Avec le déclin du colonialisme, avait écrit Stoddard, le monde allait affronter l’explosion d’une population non-Blanche. Il avait admis que les Blancs devraient « abandonner » certaines parties du monde en devenant une minorité.
Stoddard méprisait tout particulièrement les Noirs, estimant qu’ils manquaient de civilisation. Sa haine des Juifs provenait – en partie – de sa croyance que ces derniers possédaient du « sang noir » et qu’ils empoisonnaient son Amérique nordique par le biais des mariages mixtes.
« Les Etats-Unis ont été envahis de hordes de migrants venus des montagnes et de Méditerranée, sans même parler des éléments asiatiques comme les Levantins et les Juifs », avait noté Stoddard. Il croyait que les Noirs « resteront des sauvages » et que les « croisements avec les Noirs sont tous funestes, sans exception ».
Le livre de Stoddard avait été réimprimé à dix reprises en l’espace de deux ans. Parmi ceux qui avaient lu l’ouvrage et l’avaient apprécié, le président américain Warren Harding, qui avait rendu hommage à l’auteur dans un discours prononcé en 1921 lors d’une cérémonie célébrant les 50 ans de la fondation de Birmingham, en Alabama.

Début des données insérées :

(** C5, as amended: the object that a delivery hands to the listeners has
    [parsedData] equal to the decoded document when [data] is a non-empty
    string that parses as JSON, to the raw string when [data] is a
    non-empty string that does not parse, and to [undefined] when [data] is
    absent or empty; the host's call does not end by an exception. *)
Theorem parsedData_of_delivery :
  forall (body : ListenerCode) (fuel this : nat)
         (d : PluginMessageResponse) (w : World),
    window w = Some {| onPluginMessage := Some this |} ->
    let w' := fst (host_deliver body fuel (ArgObject d) w) in
    let ref := List.length (objects w) in
    exists enhancedData,
      nth_error (objects w') ref = Some enhancedData /\
      calls_with ref (delivered_events body fuel (ArgObject d) w) /\
      response enhancedData = d /\
      (forall x, snd (host_deliver body fuel (ArgObject d) w) <> Throw x) /\
      (forall s doc, data d = Some s -> s <> [] -> JSON_parse s = Some doc ->
                     parsedData enhancedData = doc) /\
      (forall s, data d = Some s -> s <> [] -> JSON_parse s = None ->
                 parsedData enhancedData = JStr s) /\
      (data d = None \/ data d = Some [] -> parsedData enhancedData = JUndefined).
Proof.
  intros body fuel this d w Hw w' ref.
  destruct (delivery_summary body this fuel d w Hw) as (O & _ & R).
  exists (enhance d).
  split; [exact O | split; [exact R | split; [reflexivity | split]]].
  - apply host_deliver_no_throw.
  - unfold enhance, parse_data; simpl. repeat split.
    + intros s doc Hd Hs Hp. rewrite Hd. destruct s; [congruence|].
      rewrite Hp. reflexivity.
    + intros s Hd Hs Hp. rewrite Hd. destruct s; [congruence|].
      rewrite Hp. reflexivity.
    + intros [Hd|Hd]; rewrite Hd; reflexivity.
Qed.

Lemma parsedData_of_delivery_witness :
  (exists e,
      nth_error
        (objects (fst (host_deliver silent_body 2 (ArgObject json_delivery)
                                    world_two_listeners))) 0 = Some e /\
      parsedData e = JObj [(lit "a", JNum 1 0)]) /\
  (exists e,
      nth_error
        (objects (fst (host_deliver silent_body 2 (ArgObject text_delivery)
                                    world_two_listeners))) 0 = Some e /\
      parsedData e = JStr (lit "plain text")).
Proof.
  split.
  - destruct (parsedData_of_delivery silent_body 2 0 json_delivery
                world_two_listeners eq_refl) as [e (O & _ & _ & _ & P & _)].
    exists e. split; [exact O|].
    apply (P (litq "{'a':1}")); [reflexivity | discriminate | reflexivity].
  - destruct (parsedData_of_delivery silent_body 2 0 text_delivery
                world_two_listeners eq_refl) as [e (O & _ & _ & _ & _ & P & _)].
    exists e. split; [exact O|].
    apply (P (lit "plain text")); [reflexivity | discriminate | reflexivity].
Defined.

Au cours de son allocution, Harding avait évoqué le « problème racial » aux Etats-Unis et à l’étranger. Selon le président américain, « des différences fondamentales, éternelles et inéluctables » existaient entre les races. Harding avait recommandé aux états du sud de s’assurer que les communautés afro-américaines ne deviendraient pas « de vastes réservoirs d’ignorance ».
« Le pedigree de Judas »
En 1923, le magazine Hearst International avait révélé que non seulement Stoddard était membre du Ku Klux Klan mais qu’il était, de surcroît, le conseiller secret du groupe. Stoddard avait répliqué en qualifiant le magazine « d’entreprise juive radicale ».

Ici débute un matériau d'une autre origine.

(** ** The history buffer *)

Lemma slice_last_length {A : Type} (k : nat) (l : list A) :
  List.length (JS.slice_last k l) = Nat.min k (List.length l).
Proof. unfold JS.slice_last. rewrite length_skipn. lia. Qed.

Lemma slice_last_all {A : Type} (k : nat) (l : list A) :
  (List.length l <= k)%nat -> JS.slice_last k l = l.
Proof.
  intros H. unfold JS.slice_last.
  replace (List.length l - k)%nat with O by lia. reflexivity.
Qed.

(** Cutting the front part first does not change a later cut that keeps
    no more than what the first cut and the appended part hold. *)
Lemma slice_last_app_slice {A : Type} (n m : nat) (h t : list A) :
  (n <= m + List.length t)%nat ->
  JS.slice_last n (JS.slice_last m h ++ t) = JS.slice_last n (h ++ t).
Proof.
  intros Hn. unfold JS.slice_last.
  rewrite !length_app, length_skipn.
  set (a := (List.length h - m)%nat).
  assert (Ha : (a <= List.length h)%nat) by (subst a; lia).
  replace (List.length h + List.length t - n)%nat
    with ((List.length h - a + List.length t - n) + a)%nat by (subst a; lia).
  rewrite <- skipn_skipn.
  f_equal.
  rewrite skipn_app.
  replace (a - List.length h)%nat with O by lia.
  reflexivity.
Qed.

Lemma push_history_length (x : SensorData) (h : list SensorData) :
  List.length (push_history x h) = S (Nat.min 50 (List.length h)).
Proof.
  unfold push_history. rewrite length_app, slice_last_length. cbn. lia.
Qed.

Lemma step_history (input : Z * Q * Q) (st : AppState) :
  history (step input st) = push_history (sensors (step input st)) (history st).
Proof. destruct input as [[now r1] r2]. reflexivity. Qed.

Lemma run_cons input rest st : run (input :: rest) st = run rest (step input st).
Proof. reflexivity. Qed.

Lemma readings_length inputs st :
  List.length (readings inputs st) = List.length inputs.
Proof.
  revert st. induction inputs as [| input rest IH]; intros st; cbn; auto.
Qed.

(** After a run the history is the last 51 entries of the old history
    followed by the new readings. *)
Lemma run_history (inputs : list (Z * Q * Q)) (st : AppState) :
  (List.length (history st) <= 51)%nat ->
  history (run inputs st) = JS.slice_last 51 (history st ++ readings inputs st).
Proof.
  revert st. induction inputs as [| input rest IH]; intros st Hlen.
  - cbn [run fold_left readings]. rewrite app_nil_r.
    symmetry. now apply slice_last_all.
  - rewrite run_cons, IH.
    + cbn [readings]. rewrite step_history. unfold push_history.
      rewrite <- app_assoc. cbn [app].
      apply slice_last_app_slice. cbn [List.length]. lia.
    + rewrite step_history, push_history_length. lia.
Qed.



(** C2.  Sixty ticks from a history of 20 entries leave 51 entries, not 50:
    the history is then the last 51 of the seed entries followed by the
    sixty readings, which are the 51 most recent readings, oldest first. *)
Theorem history_after_60_ticks (inputs : list (Z * Q * Q)) (st : AppState) :
  List.length (history st) = 20%nat ->
  List.length inputs = 60%nat ->
  List.length (history (run inputs st)) = 51%nat /\
  history (run inputs st) = JS.slice_last 51 (readings inputs st).
Proof.
  intros Hseed Hin.
  assert (E : history (run inputs st)
              = JS.slice_last 51 (history st ++ readings inputs st))
    by (apply run_history; lia).
  split.
  - rewrite E, slice_last_length, length_app, readings_length. lia.
  - rewrite E.
    rewrite <- (slice_last_app_slice 51 0 (history st)).
    + unfold JS.slice_last at 2. rewrite Nat.sub_0_r, skipn_all. reflexivity.
    + rewrite readings_length. lia.
Qed.
(** * sbs2024: progression, store and save logic

    A shallow embedding of the game-play screen ([ShitState.cpp]), the store
    overlay ([StoreSubState.cpp]), the end-of-run screen ([EndState.cpp]) and
    the intro screen ([IntroState.cpp]), together with the configuration
    they read and its loader ([config.cpp]).

    Conventions of the embedding:
    - [f32] quantities are exact rationals ([Q]): rounding, infinities and
      NaN are not modelled, comparisons and the order of the arithmetic are
      those of the source.
    - [s16] quantities are integers ([Z]); where the source does arithmetic
      on them and narrows the result back to 16 bits the wrap-around is
      written out with [wrap16].
    - Rendering is left out; audio cues and screen changes requested from the
      engine are recorded in a log carried by the state. *)

From Stdlib Require Import ZArith QArith Qminmax Bool List String DecimalString.
From Stdlib Require Import Lia Lqa.
Import ListNotations.

Local Open Scope Z_scope.

(** ** Machine integers *)

(** Narrowing of an [int] result to [s16] (two's complement). *)
Definition wrap16 (z : Z) : Z := (z + 32768) mod 65536 - 32768.

Definition s16_range (z : Z) : Prop := -32768 <= z < 32768.

(** [SDL_max(x, y)] is the macro [(((x) > (y)) ? (x) : (y))]. *)
Definition SDL_max (x y : Z) : Z := if x >? y then x else y.

(** ** Single-precision quantities *)

Definition f32 : Type := Q.

Definition f32_lt (a b : f32) : bool := if Qlt_le_dec a b then true else false.
Definition f32_le (a b : f32) : bool := if Qlt_le_dec b a then false else true.

Declare Scope f32_scope.
Delimit Scope f32_scope with f32.
Infix "<?" := f32_lt (at level 70, no associativity) : f32_scope.
Infix "<=?" := f32_le (at level 70, no associativity) : f32_scope.

(** ** The save record *)

Module Savefile.

(** The persisted fields.  [save.hpp] is not part of the sources at hand;
    the field list is the one the screens read and write, and every store
    into one of them narrows to [s16] ([lexical_cast<s16>] in the console
    commands, [s16(prestige + 1)] in the end screen, [s16] item
    arguments). *)
Record V2 : Type := mkV2 {
  score : Z;
  prestige : Z;
  lubeTier : Z;
  gravityTier : Z;
  oxyTier : Z
}.

Record t : Type := mk {
  v2 : V2;
  dirty : bool
}.

(** Modelled from the spec: the default member initialisers of [Savefile]
    (in [save.hpp], absent here); the spec has a missing record default
    to the zero-valued record, with [dirty] clear. *)
Definition default_v2 : V2 := mkV2 0 0 0 0 0.
Definition default : t := mk default_v2 false.

Definition set_v2 (r : V2) (s : t) : t := mk r (dirty s).
Definition set_dirty (b : bool) (s : t) : t := mk (v2 s) b.

Definition set_score (z : Z) (r : V2) : V2 :=
  mkV2 z (prestige r) (lubeTier r) (gravityTier r) (oxyTier r).
Definition set_prestige (z : Z) (r : V2) : V2 :=
  mkV2 (score r) z (lubeTier r) (gravityTier r) (oxyTier r).
Definition set_lubeTier (z : Z) (r : V2) : V2 :=
  mkV2 (score r) (prestige r) z (gravityTier r) (oxyTier r).
Definition set_gravityTier (z : Z) (r : V2) : V2 :=
  mkV2 (score r) (prestige r) (lubeTier r) z (oxyTier r).
Definition set_oxyTier (z : Z) (r : V2) : V2 :=
  mkV2 (score r) (prestige r) (lubeTier r) (gravityTier r) z.

End Savefile.

(** ** Persistent storage *)

Module Storage.

(** Modelled from the spec: the engine's [data::Store] and the serialiser
    of [Savefile] are not part of the sources at hand.  The spec describes
    the collaborator as "persist/load a versioned record by key", has a
    missing record default to the caller's value, and has the dirty flag
    cleared once the record has been handed over.  The storage is the
    journal of persistence requests, newest first, so that requests can
    be counted; a load returns the newest record written under the key. *)
Definition t : Type := list (string * Savefile.V2).

Fixpoint lookup (key : string) (j : t) : option Savefile.V2 :=
  match j with
  | [] => None
  | (k, r) :: j' => if String.eqb k key then Some r else lookup key j'
  end.

Definition nqLoad (key : string) (j : t) (into : Savefile.V2) : Savefile.V2 :=
  match lookup key j with
  | Some r => r
  | None => into
  end.

Definition nqSave (key : string) (sv : Savefile.t) (j : t) : t * Savefile.t :=
  ((key, Savefile.v2 sv) :: j, Savefile.set_dirty false sv).

(** The requests of a journal that were made under [key]. *)
Definition under (key : string) (j : t) : t :=
  filter (fun e => String.eqb (fst e) key) j.

End Storage.

(** ** Configuration ([config.cpp]) *)

Module StoreItem.

Inductive Kind : Type := Lube | Gravity | Oxy | EndGame | None.

Record t : Type := mk {
  name : string;
  desc : string;
  price : Z;
  icon : Z;
  kind : Kind;
  argument : Z;
  prestige : Z
}.

Definition Kind_eqb (a b : Kind) : bool :=
  match a, b with
  | Lube, Lube | Gravity, Gravity | Oxy, Oxy
  | EndGame, EndGame | None, None => true
  | _, _ => false
  end.

End StoreItem.

Module Config.

Record LubeT : Type := mkLube {
  lube_base : f32; lube_upgrade : f32; lube_maxTier : Z }.
Record GravityT : Type := mkGravity {
  gravity_base : f32; gravity_upgrade : f32; gravity_threshold : f32;
  gravity_maxTier : Z }.
Record OxyT : Type := mkOxy {
  oxy_regen : f32; oxy_drain : f32; oxy_min : f32 }.
Record BrickT : Type := mkBrick {
  brick_xPos : f32; brick_startY : f32; brick_endY : f32;
  brick_fallSpeed : f32; brick_size : f32 }.
Record WaterT : Type := mkWater {
  water_minX : f32; water_maxX : f32; water_minY : f32; water_maxY : f32 }.

Record t : Type := mk {
  lube : LubeT;
  gravity : GravityT;
  oxy : OxyT;
  brick : BrickT;
  water : WaterT;
  store : list StoreItem.t
}.

End Config.

(** ** The store overlay ([StoreSubState.cpp]) *)

Module StoreSubState.

Inductive Cue : Type := BrokeSound | BuySound.

(** The fields of the overlay that [acquire] touches.  [mData.save] is the
    game-play screen's save record, shared by reference: it is passed in
    and handed back explicitly. *)
Record t : Type := mk {
  mItemHover : Z;
  mPurchaseFloat : Z;
  mPurchaseFloatTimer : f32;
  mScroll : Z;
  source : list Cue
}.

Definition cNoPurchaseFloat : Z := -1.
Definition cInsufficientFundsFloat : Z := -2.
Definition cAlreadyOwnedFloat : Z := -3.

Definition initial : t := mk (-1) cNoPurchaseFloat 0%Q 0 [].

Definition hasItem (save : Savefile.t) (item : StoreItem.t) : bool :=
  let r := Savefile.v2 save in
  if Savefile.prestige r <? StoreItem.prestige item then false
  else
    match StoreItem.kind item with
    | StoreItem.Lube => Savefile.lubeTier r >=? StoreItem.argument item
    | StoreItem.Gravity => Savefile.gravityTier r >=? StoreItem.argument item
    | StoreItem.Oxy => Savefile.oxyTier r >=? StoreItem.argument item
    | _ => false
    end.

(** The ways out of [acquire]: the two rejections, the end of the function
    after a tier purchase, the [swapStatePtr(getEndState())] return, and
    the [NWGE_UNREACHABLE] of an item without a kind. *)
Inductive Exit : Type :=
| AlreadyOwned
| InsufficientFunds
| Purchased
| SwappedToEnd
| Unreachable.

Definition reject (code : Z) (s : t) : t :=
  mk (mItemHover s) code 0%Q (mScroll s) (BrokeSound :: source s).

Definition acquire (s : t) (save : Savefile.t) (item : StoreItem.t)
  : Exit * t * Savefile.t :=
  if hasItem save item then
    (AlreadyOwned, reject cAlreadyOwnedFloat s, save)
  else if Savefile.score (Savefile.v2 save) <? StoreItem.price item then
    (InsufficientFunds, reject cInsufficientFundsFloat s, save)
  else
    let r := Savefile.v2 save in
    let r := Savefile.set_score
               (wrap16 (Savefile.score r - StoreItem.price item)) r in
    let bought (r' : Savefile.V2) :=
      (Purchased,
       mk (-1) (mItemHover s) (mPurchaseFloatTimer s) (mScroll s)
          (BuySound :: source s),
       Savefile.mk r' true) in
    match StoreItem.kind item with
    | StoreItem.Lube =>
        bought (Savefile.set_lubeTier
                  (SDL_max (Savefile.lubeTier r) (StoreItem.argument item)) r)
    | StoreItem.Gravity =>
        bought (Savefile.set_gravityTier
                  (SDL_max (Savefile.gravityTier r) (StoreItem.argument item)) r)
    | StoreItem.Oxy =>
        bought (Savefile.set_oxyTier
                  (SDL_max (Savefile.oxyTier r) (StoreItem.argument item)) r)
    | StoreItem.EndGame => (SwappedToEnd, s, Savefile.mk r true)
    | StoreItem.None => (Unreachable, s, Savefile.mk r true)
    end.

(** [getHoveredItem]: the [mItemHover]-th of the items whose prestige
    requirement is met. *)
Fixpoint nthOffered (save : Savefile.t) (items : list StoreItem.t)
    (displayIdx hover : Z) : option StoreItem.t :=
  match items with
  | [] => Datatypes.None
  | item :: rest =>
      if StoreItem.prestige item >? Savefile.prestige (Savefile.v2 save)
      then nthOffered save rest displayIdx hover
      else if displayIdx =? hover then Some item
      else nthOffered save rest (displayIdx + 1) hover
  end.

Definition getHoveredItem (s : t) (save : Savefile.t) (cfg : Config.t)
  : option StoreItem.t :=
  if mItemHover s <? 0 then Datatypes.None
  else nthOffered save (Config.store cfg) 0 (mItemHover s).

(** The overlay's own [tick]: the purchase notification expires. *)
Definition cPurchaseFloatLifetime : f32 := 5%Q.

Definition tick (delta : f32) (s : t) : t :=
  if negb (mPurchaseFloat s =? cNoPurchaseFloat) then
    let timer := (mPurchaseFloatTimer s + delta)%Q in
    if (cPurchaseFloatLifetime <=? timer)%f32
    then mk (mItemHover s) cNoPurchaseFloat timer (mScroll s) (source s)
    else mk (mItemHover s) (mPurchaseFloat s) timer (mScroll s) (source s)
  else s.

(** [acquire] called [n] times in a row on the same item. *)
Fixpoint acquire_n (n : nat) (s : t) (save : Savefile.t) (item : StoreItem.t)
  : t * Savefile.t :=
  match n with
  | O => (s, save)
  | S n' =>
      let '(_, s', save') := acquire s save item in
      acquire_n n' s' save' item
  end.

End StoreSubState.

(** ** The game-play screen ([ShitState.cpp]) *)

Module ShitState.

(** What the screen asks of the engine: audio cues, and the push of the
    store overlay (with [tickParent] and [renderParent] set, so this screen
    keeps ticking underneath it). *)
Inductive Request : Type :=
| PlayBreath
| PlayPop
| PlaySplash
| PushStore.

Inductive Event : Type :=
| MouseDown (x y : f32)
| MouseMotion (x y : f32)
| OtherEvent.

(** The members of the class that the simulation reads or writes, the
    function-local [static bool sSplash] of [tick], and the log of requests
    to the engine.  [mStore] is the storage as seen through the screen's
    [data::Store] handle. *)
Record t : Type := mk {
  mEffort : f32;
  mOxy : f32;
  mOuttaBreath : bool;
  mProgress : f32;
  mCooldown : f32;
  mGravity : f32;
  mProgressDecay : f32;
  mBrickFall : f32;
  mScoreString : string;
  mTimer : f32;
  mStore : Storage.t;
  mHoveringStoreIcon : bool;
  mConfig : Config.t;
  mSave : Savefile.t;
  mWaterX : f32;
  mWaterY : f32;
  sSplash : bool;
  engine : list Request
}.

Pendant les trois années suivantes, Stoddard avait continué à prendre pour cible les Juifs. En 1926, il avait publié un article appelé « le Pedigree de Judas », affirmant que les Juifs étaient une race « inventée ».
« C’est de leur séjour en Egypte et après que datent les premières traces de sang noir chez les Juifs », avait écrit Stoddard. « Il est temps de découvrir quel sang ou sangs coulent dans les veines des Juifs ».

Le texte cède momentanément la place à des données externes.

(** C8.  In state [newtrip_country_to], when the input resolves to the
    stored home currency the user gets the prompt for another country and
    nothing else changes; when it resolves to another currency the state
    becomes [newtrip_choose_rate_source] with payload
    [home|dest|country] and one message is sent, the rate cache and the log
    of requests being as before. *)
Theorem country_to_transition (E : env) (message : Message) (w : world)
    (home cur : string) :
  let user_id := m_user_id message in
  let country := strip (m_text message) in
  in_state w user_id "newtrip_country_to" (Some home) ->
  resolve_dest E country = Some cur ->
  (cur = home ->
   handle_message E message w =
   (Ret tt, said w [SendMessage (m_chat_id message)
      "Валюта назначения должна отличаться от домашней. Введите другую страну." None]))
  /\
  (cur <> home ->
   exists prompt keyboard,
     handle_message E message w =
     (Ret tt,
      {| db := Db.set_user_state user_id "newtrip_choose_rate_source"
                 (Some (home ++ "|" ++ cur ++ "|" ++ country)) (db w);
         api := api w;
         outbox := outbox w ++ [SendMessage (m_chat_id message) prompt keyboard] |})).
Proof.
  intros user_id country Hst Hres. subst user_id. split.
  - intros ->. enter_state Hst. unfold handle_newtrip_country_to, id.
    fold country. rewrite Hres, String.eqb_refl. reflexivity.
  - intros Hne. do 2 eexists. enter_state Hst. unfold handle_newtrip_country_to, id.
    fold country. rewrite Hres.
    destruct (String.eqb_spec cur home) as [|_]; [contradiction|]. reflexivity.
Qed.

Lemma split2_nonempty (payload a b : string) (l : list string) :
  split "|" 2 payload = a :: b :: l -> nonempty payload = true.
Proof. destruct payload; [discriminate | reflexivity]. Qed.




End FlowTheorems.

Module LedgerProps.
Import Py PyFacts Bot Spec NumFacts CacheProps FlowProps.

Lemma get_trip_Some (trip user_id : Z) (d : Db.t) (tr : Db.Trip) :
  Db.get_trip trip user_id d = Some tr <->
  Db.trips d !! trip = Some tr /\ Db.owner tr = user_id.
Proof.
  unfold Db.get_trip. destruct (Db.trips d !! trip) as [t|]; [|split; [discriminate | intros [[=] _]]].
  destruct (Z.eqb_spec (Db.owner t) user_id); split.
  - now intros [= <-].
  - now intros [[= <-] _].
  - discriminate.
  - intros [[= <-] ?]. contradiction.
Qed.

Lemma add_expense_accept (trip user_id : Z) (a_dest a_home : Q) (d : Db.t) (tr : Db.Trip) :
  Db.get_trip trip user_id d = Some tr ->
  (0 < a_dest)%Q -> (a_dest <= Db.balance_dest tr)%Q ->
  Db.add_expense trip user_id a_dest a_home d =
  (true,
   {| Db.user_states := Db.user_states d;
      Db.trips := <[trip := spend tr a_dest]> (Db.trips d);
      Db.expenses := Db.expenses d ++
                     [{| Db.trip_id := trip; Db.amount_dest := a_dest;
                         Db.amount_home := a_home |}];
      Db.active_trips := Db.active_trips d;
      Db.next_trip_id := Db.next_trip_id d |}).
Proof.
  intros Htr Hpos Hle. unfold Db.add_expense. rewrite Htr.
  destruct (Qle_bool a_dest 0) eqn:E1.
  { apply Qle_bool_iff in E1. exfalso. exact (Qlt_not_le _ _ Hpos E1). }
  apply Qlt_bool_false in Hle. now rewrite Hle.
Qed.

L’objectif poursuivi par Stoddard était de « se débarrasser de la fiction qui dit du Juif moderne qu’il est le vrai descendant des anciens Hébreux ».
Si les séfarades avaient des liens de parenté avec les anciens Hébreux, avait-il estimé dans son livre, les ashkénazes étaient un « mélange racial ».
La même année, Stoddard avait publié un livre appelé « A Gallery of Jewish Types. » Imprimé dans un format magazine, présentant des portraits, l’ouvrage s’était concentré sur les différences entre les visages ashkénazes et séfarades. Stoddard s’y penchait aussi sur les caractéristiques selon lui « discordantes » apparaissant dans les traits des Juifs, s’attardant sur leurs « yeux mongoliens ».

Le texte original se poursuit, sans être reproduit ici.